Court Opinion

ID: 9757908
Source: CourtListenerOpinion
Date Created: 2023-08-28 23:03:59.916341+00
Date Added: 2024-06-11T07:28:45.487923
License: Public Domain

CATHERINE STONE, Justice,
concurring and dissenting.
At approximately 8:30 p.m. on the evening of September 27, 1997, Rebecca Ramos seated her two sleepy young children in the front seat of a car for a quick trip home from their grandparents’ house. *332The car, a rental vehicle that Rebecca had driven only one other time, was equipped with air bags. Within a few minutes of her journey, Rebecca was involved in an automobile accident that all parties agree was not caused by Rebecca in any way. At the ensuing trial, Rebecca testified that she did not understand what an air bag could do upon deployment. She also testified, however, that she knew the best place for her young children was in the back seat of the car. A jury in Jim Wells County heard this testimony and determined that Rebecca was not guilty of negligence that “proximately cause[d] the occurrence or injury” to her children. The majority concludes that “evidence that Rebecca’s actions caused, or contributed to, Erika’s injuries outweighs any finding of zero responsibility on Rebecca’s part for those injuries.” Op. at 330. I respectfully dissent from this conclusion.
As to Rebecca, the jury was told that “ ‘Negligence’ means failure to use ordinary care, that is, failing to do that which a person of ordinary prudence would have done under the same or similar circumstances or doing that which a person of ordinary prudence would not have done under the same or similar circumstances.” The jury was also instructed that proximate cause “means that cause which, in a natural and continuous sequence, produces an event, and without which such event would not have occurred. In order to be a proximate cause, the act or omission complained of must be such that a person using the degree of care required of him would have foreseen that the event, or some similar event, might reasonably result therefrom.”

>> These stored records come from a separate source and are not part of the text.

Lemma await_pick_fuel N (prompt_filters : option (filters -> io D filters))
    exists_sql prompt_text invalid_input_text not_found_text allow f :
  (forall pf, prompt_filters = Some pf -> forall f, fuel_ok N false (pf f)) ->
  fuel_ok N true (await_pick prompt_filters exists_sql prompt_text invalid_input_text
                    not_found_text allow f).
Proof.
  intros Hpf. unfold await_pick. apply fuel_ok_seq_strict; [apply read_input_fuel|]. intros cmd.
  cbv beta zeta. destruct (is_quit _); [by apply fuel_ok_throw|].
  repeat case_match; fuel_walk; try by apply fuel_ok_throw.
Qed.

Lemma pick_id_fuel fuel title build_query fmt (prompt_filters : option (filters -> io D filters))
    id_name exists_sql prompt_text invalid_input_text not_found_text allow f0 :
  (forall f, build_query f <> Exc OutOfFuel) ->
  (forall pf, prompt_filters = Some pf -> forall f, fuel_ok fuel false (pf f)) ->
  fuel_ok fuel false (pick_id_from_filtered_listing title build_query fmt prompt_filters id_name
                        exists_sql prompt_text invalid_input_text not_found_text allow fuel f0).
Proof.
  intros Hb Hpf. unfold pick_id_from_filtered_listing. destruct (_ && _); [by apply fuel_ok_throw|].
  apply (run_machine_fuel_ok _ _ fuel); [|lia]. intros [f|f|id] Hf; simpl; [|by apply await_pick_fuel|done].
  apply fuel_ok_seq; [by apply render_pick_fuel|]. intros _. by apply await_pick_fuel.
Qed.

Lemma pick_instance_for_update_fuel fuel : fuel_ok fuel true (pick_instance_for_update (D:=D) fuel).
Proof.
  induction fuel as [|n IH]; cbn [pick_instance_for_update]; [intros k Hk; lia|].
  fuel_walk.
  apply (fuel_ok_bind_strict n false); [apply read_input_fuel|]. intros cmd. cbv beta zeta.
  destruct (is_quit _); [by apply fuel_ok_throw|].
  repeat case_match; fuel_walk; eauto with fdb.
Qed.

Lemma pilot_id_loop_fuel fuel : fuel_ok fuel true (pilot_id_loop (D:=D) fuel).
Proof.
  induction fuel as [|n IH]; cbn [pilot_id_loop]; [intros k Hk; lia|].
  apply (fuel_ok_bind_strict n false); [apply prompt_int_fuel|]. intros id.
  fuel_walk. all: eauto with fdb.
Qed.

Lemma existing_flight_loop_fuel fuel : fuel_ok fuel true (existing_flight_loop (D:=D) fuel).
Proof.
  induction fuel as [|n IH]; cbn [existing_flight_loop]; [intros k Hk; lia|].
  apply (fuel_ok_bind_strict n false); [apply read_input_fuel|]. intros cmd. cbv beta zeta.
  destruct (is_quit _); [by apply fuel_ok_throw|].
  repeat case_match; fuel_walk; try by apply fuel_ok_throw.
  all: try (destruct a as [[|v vs]|]); fuel_walk; try by apply fuel_ok_throw.
  all: eauto with fdb.
Qed.
End PickFuel.

(** ** The pickers of the program *)

Section ProgramPickerProps.
Context {D : Type} `{!SqlBackend D}.

Lemma prompt_valid_pilot_staff_id_at d fuel :
  rets_at d (prompt_valid_pilot_staff_id (D:=D) fuel) (exists_in_db d SQL_PILOT_BY_ID) (fun _ => True).
Proof. unfold prompt_valid_pilot_staff_id. rets_at_walk. apply pilot_id_loop_at. Qed.

Lemma pick_existing_flight_or_new_at d fuel :
  rets_at d (pick_existing_flight_or_new (D:=D) fuel) (flight_choice_ok d) (fun _ => True).
Proof.
  unfold pick_existing_flight_or_new. rets_at_walk.
  apply existing_flight_loop_at.
Qed.

Lemma airport_prompt_filters_fuel fuel f : fuel_ok fuel false (airport_prompt_filters (D:=D) fuel f).
Proof.
  apply fuel_ok_strict_weak, (prompt_filter_fuel _ _ fuel);
    [apply choose_from_list_fuel|apply prompt_optional_fuel|lia].
Qed.

(** C10. Every picker of the workflows (the airport, airline and route
    listings, the flight-instance and pilot prompts, and the flight
    picker of [add_new_flight]) leaves the database as it found it, and
    what it returns was found in that database by its own existence query
    for the identifier the user typed ([NEW] apart). *)
Theorem program_pickers_return_existing (d : D) fuel :
  rets_at d (pick_airport fuel) (exists_in_db d SQL_AIRPORT_BY_ID) (fun _ => True) /\
  rets_at d (pick_airline fuel) (exists_in_db d SQL_AIRLINE_BY_ID) (fun _ => True) /\
  rets_at d (pick_route fuel) (exists_in_db d SQL_ROUTE_BY_ID) (fun _ => True) /\
  rets_at d (pick_instance_for_update fuel) (exists_in_db d SQL_INSTANCE_EXISTS) (fun _ => True) /\
  rets_at d (prompt_valid_pilot_staff_id fuel) (exists_in_db d SQL_PILOT_BY_ID) (fun _ => True) /\
  rets_at d (pick_existing_flight_or_new fuel) (flight_choice_ok d) (fun _ => True).
Proof.
  split_and!; try apply pick_returns_existing with (pf_rel := fun _ _ => True);
    try (intros pf [= <-] f; eapply rets_at_conseq; [apply airport_prompt_filters_at|done|done]);
    try done.
  - apply pick_instance_for_update_at.
  - apply prompt_valid_pilot_staff_id_at.
  - apply pick_existing_flight_or_new_at.
Qed.

(** The six pickers of the program stop. *)
Lemma program_pickers_fuel `{!SqlBackendLaws D} fuel :
  fuel_ok fuel false (pick_airport (D:=D) fuel) /\ fuel_ok fuel false (pick_airline (D:=D) fuel) /\
  fuel_ok fuel false (pick_route (D:=D) fuel) /\ fuel_ok fuel true (pick_instance_for_update (D:=D) fuel) /\
  fuel_ok fuel false (prompt_valid_pilot_staff_id (D:=D) fuel) /\
  fuel_ok fuel false (pick_existing_flight_or_new (D:=D) fuel).
Proof.
  split_and!.
  - apply pick_id_fuel; [|intros pf [= <-]; apply airport_prompt_filters_fuel].
    apply build_not_out_of_fuel. intros f. apply finish_query_total. vm_compute. reflexivity.
  - apply pick_id_fuel; [done|done].
  - apply pick_id_fuel; [done|done].
  - apply pick_instance_for_update_fuel.
  - unfold prompt_valid_pilot_staff_id. fuel_walk. apply fuel_ok_strict_weak, pilot_id_loop_fuel.
  - unfold pick_existing_flight_or_new. apply fuel_ok_seq; [by apply of_res_fuel|]. intros [sql params].
    fuel_walk. apply fuel_ok_strict_weak, existing_flight_loop_fuel.
Qed.

(** C26. The pickers stop: started with fewer lines of input than the
    fuel, none of them runs out of fuel (each iteration reads a line and
    end of input raises [AbortAction]). *)
Theorem pickers_terminate `{!SqlBackendLaws D} fuel (w : world D) :
  in_len w < fuel ->
  fst (pick_airport fuel w) <> Exc OutOfFuel /\ fst (pick_airline fuel w) <> Exc OutOfFuel /\
  fst (pick_route fuel w) <> Exc OutOfFuel /\ fst (pick_instance_for_update fuel w) <> Exc OutOfFuel /\
  fst (prompt_valid_pilot_staff_id fuel w) <> Exc OutOfFuel /\
  fst (pick_existing_flight_or_new fuel w) <> Exc OutOfFuel.
Proof.
  intros Hw. destruct (program_pickers_fuel fuel) as (H1 & H2 & H3 & H4 & H5 & H6).
  split_and!; by eapply fuel_ok_no_out_of_fuel.
Qed.
End ProgramPickerProps.

(** ** The pickers only read the database *)

Section PickersRo.
Context {D : Type} `{!SqlBackend D}.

The record contains no evidence that Rebecca was legally obligated to place her young children in the back seat of the car. Nor is there any evidence that in 1997 a person of ordinary prudence would not have placed two young children in the front seat of a car, or that in 1997 a person of ordinary prudence would have foreseen that the failure to place children in the back seat would or could lead to the type of devastating injuries suffered by Erika. The jury determined that Rebecca was not negligent, and although we may sharply disagree with the jury’s conclusion, based on this record, we are not free to disregard their conclusion. See Cruz ex. rel. Cruz v. Paso Del Norte Health Found., 44 S.W.3d 622, 646 (Tex.App.-El Paso 2001, pet. denied) (refusing to sit as thirteenth juror); Gainsco County Mut. Ins. Co. v. Martinez, 27 S.W.3d 97, 108 (Tex.App.-San Antonio 2000, pet. dism’d by agr.)(same). For this reason, I respectfully dissent from the portion of the majority opinion and judgment which reverses and remands the cause for a new trial. I concur in all other regards.